**Exercise description**
Find the line that contains "-> & Hc)]; [done|]." in the entries below. Output it and each later line exactly, and nothing else.

**Materials provided**
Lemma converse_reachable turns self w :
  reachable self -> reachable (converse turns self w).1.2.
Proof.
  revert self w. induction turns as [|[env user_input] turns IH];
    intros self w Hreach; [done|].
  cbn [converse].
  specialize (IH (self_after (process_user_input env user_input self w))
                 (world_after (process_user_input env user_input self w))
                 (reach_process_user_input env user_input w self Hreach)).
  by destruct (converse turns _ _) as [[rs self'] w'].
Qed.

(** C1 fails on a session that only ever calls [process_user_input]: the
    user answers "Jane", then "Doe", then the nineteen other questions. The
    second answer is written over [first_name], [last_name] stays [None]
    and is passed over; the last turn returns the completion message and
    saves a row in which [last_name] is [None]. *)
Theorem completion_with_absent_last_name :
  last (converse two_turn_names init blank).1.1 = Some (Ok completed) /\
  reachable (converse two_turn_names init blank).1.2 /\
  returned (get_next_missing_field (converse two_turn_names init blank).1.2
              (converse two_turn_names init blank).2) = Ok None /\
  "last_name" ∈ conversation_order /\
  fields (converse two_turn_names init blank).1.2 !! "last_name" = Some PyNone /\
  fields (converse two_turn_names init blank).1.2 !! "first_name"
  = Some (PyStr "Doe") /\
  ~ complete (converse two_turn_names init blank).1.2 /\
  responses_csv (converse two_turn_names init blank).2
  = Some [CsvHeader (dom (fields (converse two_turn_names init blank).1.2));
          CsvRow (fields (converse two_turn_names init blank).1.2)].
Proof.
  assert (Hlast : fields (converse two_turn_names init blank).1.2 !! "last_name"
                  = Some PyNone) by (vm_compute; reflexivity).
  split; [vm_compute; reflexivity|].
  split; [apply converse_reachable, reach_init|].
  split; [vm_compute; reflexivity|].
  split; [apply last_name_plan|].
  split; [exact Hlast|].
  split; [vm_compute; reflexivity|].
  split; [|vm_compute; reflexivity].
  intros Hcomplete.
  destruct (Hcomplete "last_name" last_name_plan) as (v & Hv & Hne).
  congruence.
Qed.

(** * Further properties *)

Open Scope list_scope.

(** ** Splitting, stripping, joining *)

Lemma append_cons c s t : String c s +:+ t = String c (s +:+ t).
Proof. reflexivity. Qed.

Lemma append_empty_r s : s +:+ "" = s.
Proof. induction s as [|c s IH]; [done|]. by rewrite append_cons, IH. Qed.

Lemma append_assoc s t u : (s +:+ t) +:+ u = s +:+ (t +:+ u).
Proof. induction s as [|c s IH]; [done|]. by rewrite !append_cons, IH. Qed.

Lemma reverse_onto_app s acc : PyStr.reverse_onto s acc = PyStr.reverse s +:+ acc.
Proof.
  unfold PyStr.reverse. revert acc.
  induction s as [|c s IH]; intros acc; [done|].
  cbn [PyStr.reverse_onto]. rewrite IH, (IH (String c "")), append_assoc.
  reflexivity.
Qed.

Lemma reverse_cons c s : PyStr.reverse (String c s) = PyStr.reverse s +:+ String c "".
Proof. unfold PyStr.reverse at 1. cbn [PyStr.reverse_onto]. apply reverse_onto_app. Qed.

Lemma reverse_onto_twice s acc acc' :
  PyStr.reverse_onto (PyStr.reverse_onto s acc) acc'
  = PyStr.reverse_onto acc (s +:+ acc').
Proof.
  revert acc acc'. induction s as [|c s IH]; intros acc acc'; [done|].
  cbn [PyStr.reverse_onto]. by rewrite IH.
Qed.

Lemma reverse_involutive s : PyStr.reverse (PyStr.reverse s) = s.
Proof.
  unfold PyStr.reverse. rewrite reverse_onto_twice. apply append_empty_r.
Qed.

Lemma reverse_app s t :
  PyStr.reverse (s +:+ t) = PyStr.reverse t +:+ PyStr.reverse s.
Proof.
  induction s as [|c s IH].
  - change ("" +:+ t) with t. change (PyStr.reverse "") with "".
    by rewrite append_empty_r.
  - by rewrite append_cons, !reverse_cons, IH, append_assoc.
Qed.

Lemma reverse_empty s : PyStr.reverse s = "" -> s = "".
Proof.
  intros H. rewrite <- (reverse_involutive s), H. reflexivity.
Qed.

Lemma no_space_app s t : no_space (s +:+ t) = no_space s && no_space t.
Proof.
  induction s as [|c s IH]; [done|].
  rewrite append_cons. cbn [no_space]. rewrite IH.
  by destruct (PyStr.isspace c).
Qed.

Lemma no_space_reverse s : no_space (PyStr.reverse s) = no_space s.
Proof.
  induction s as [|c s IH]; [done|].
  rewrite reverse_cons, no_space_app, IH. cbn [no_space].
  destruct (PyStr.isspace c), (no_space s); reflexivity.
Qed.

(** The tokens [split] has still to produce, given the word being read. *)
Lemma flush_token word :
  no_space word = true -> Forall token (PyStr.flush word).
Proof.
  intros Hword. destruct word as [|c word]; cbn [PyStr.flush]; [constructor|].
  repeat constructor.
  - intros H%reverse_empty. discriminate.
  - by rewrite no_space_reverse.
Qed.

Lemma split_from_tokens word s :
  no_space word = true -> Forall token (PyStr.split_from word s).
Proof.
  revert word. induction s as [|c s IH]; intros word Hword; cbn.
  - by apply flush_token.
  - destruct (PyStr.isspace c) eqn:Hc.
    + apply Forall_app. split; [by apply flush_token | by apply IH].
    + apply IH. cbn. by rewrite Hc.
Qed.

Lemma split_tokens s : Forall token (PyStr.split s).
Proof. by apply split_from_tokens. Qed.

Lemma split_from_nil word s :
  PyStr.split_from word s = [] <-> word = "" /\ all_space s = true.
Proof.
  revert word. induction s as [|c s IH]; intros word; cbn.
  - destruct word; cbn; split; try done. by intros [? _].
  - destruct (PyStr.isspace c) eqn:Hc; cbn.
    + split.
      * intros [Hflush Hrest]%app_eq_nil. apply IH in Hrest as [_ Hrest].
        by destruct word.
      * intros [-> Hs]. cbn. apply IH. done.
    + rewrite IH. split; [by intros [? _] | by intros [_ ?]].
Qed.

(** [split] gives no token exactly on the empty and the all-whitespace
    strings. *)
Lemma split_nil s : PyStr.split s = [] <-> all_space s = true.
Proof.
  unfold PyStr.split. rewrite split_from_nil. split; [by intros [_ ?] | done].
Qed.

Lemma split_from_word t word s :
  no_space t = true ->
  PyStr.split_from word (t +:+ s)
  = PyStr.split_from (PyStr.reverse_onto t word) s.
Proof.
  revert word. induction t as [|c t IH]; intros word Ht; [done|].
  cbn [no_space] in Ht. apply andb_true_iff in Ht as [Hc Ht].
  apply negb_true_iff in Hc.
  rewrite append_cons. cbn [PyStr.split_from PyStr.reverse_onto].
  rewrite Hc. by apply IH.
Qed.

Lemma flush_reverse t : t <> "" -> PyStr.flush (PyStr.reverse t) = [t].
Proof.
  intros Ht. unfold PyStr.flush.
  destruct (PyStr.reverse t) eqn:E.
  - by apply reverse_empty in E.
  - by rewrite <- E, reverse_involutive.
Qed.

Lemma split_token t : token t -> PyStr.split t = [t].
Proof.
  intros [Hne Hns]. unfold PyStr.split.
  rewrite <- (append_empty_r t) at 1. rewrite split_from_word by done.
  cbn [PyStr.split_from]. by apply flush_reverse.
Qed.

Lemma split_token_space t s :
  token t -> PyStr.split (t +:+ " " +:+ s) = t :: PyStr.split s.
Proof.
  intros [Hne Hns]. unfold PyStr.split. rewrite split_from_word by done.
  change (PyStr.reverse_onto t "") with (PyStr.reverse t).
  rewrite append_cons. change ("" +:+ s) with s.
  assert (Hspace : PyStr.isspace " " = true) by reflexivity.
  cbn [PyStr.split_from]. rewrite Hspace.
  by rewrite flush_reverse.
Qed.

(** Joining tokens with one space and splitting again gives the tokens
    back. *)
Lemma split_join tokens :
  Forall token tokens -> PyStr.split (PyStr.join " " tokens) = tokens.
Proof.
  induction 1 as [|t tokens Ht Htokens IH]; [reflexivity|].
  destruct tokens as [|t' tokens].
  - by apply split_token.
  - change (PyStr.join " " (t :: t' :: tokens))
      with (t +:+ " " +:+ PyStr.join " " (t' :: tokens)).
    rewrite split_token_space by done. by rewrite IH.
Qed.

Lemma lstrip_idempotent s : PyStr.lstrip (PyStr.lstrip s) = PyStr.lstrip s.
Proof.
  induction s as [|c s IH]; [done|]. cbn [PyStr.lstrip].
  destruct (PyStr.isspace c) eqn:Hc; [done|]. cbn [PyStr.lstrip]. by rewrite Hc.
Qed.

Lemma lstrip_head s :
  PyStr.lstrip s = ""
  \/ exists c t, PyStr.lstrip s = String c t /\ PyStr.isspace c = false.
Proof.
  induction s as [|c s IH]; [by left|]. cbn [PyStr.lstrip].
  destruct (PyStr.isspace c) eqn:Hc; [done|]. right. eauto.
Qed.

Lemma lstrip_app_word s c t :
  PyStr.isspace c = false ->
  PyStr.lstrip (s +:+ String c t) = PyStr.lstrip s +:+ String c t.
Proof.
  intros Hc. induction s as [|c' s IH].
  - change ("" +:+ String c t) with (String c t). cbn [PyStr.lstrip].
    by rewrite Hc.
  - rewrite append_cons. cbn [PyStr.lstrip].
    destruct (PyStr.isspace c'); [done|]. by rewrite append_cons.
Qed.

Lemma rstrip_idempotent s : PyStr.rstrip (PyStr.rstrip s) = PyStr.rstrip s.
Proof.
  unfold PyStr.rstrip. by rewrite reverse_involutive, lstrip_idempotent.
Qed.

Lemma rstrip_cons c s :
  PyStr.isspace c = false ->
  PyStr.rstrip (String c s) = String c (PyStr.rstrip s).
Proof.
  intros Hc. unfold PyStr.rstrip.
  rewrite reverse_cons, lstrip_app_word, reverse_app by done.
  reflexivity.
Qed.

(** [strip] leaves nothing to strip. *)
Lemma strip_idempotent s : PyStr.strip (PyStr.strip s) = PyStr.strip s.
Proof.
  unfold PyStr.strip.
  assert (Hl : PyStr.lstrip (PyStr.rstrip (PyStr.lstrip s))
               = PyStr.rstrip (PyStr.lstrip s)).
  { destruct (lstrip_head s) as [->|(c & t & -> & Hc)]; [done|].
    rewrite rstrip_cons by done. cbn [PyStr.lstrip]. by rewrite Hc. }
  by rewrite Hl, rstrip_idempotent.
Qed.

**Finished task**
  { destruct (lstrip_head s) as [->|(c & t & -> & Hc)]; [done|].
    rewrite rstrip_cons by done. cbn [PyStr.lstrip]. by rewrite Hc. }
  by rewrite Hl, rstrip_idempotent.
Qed.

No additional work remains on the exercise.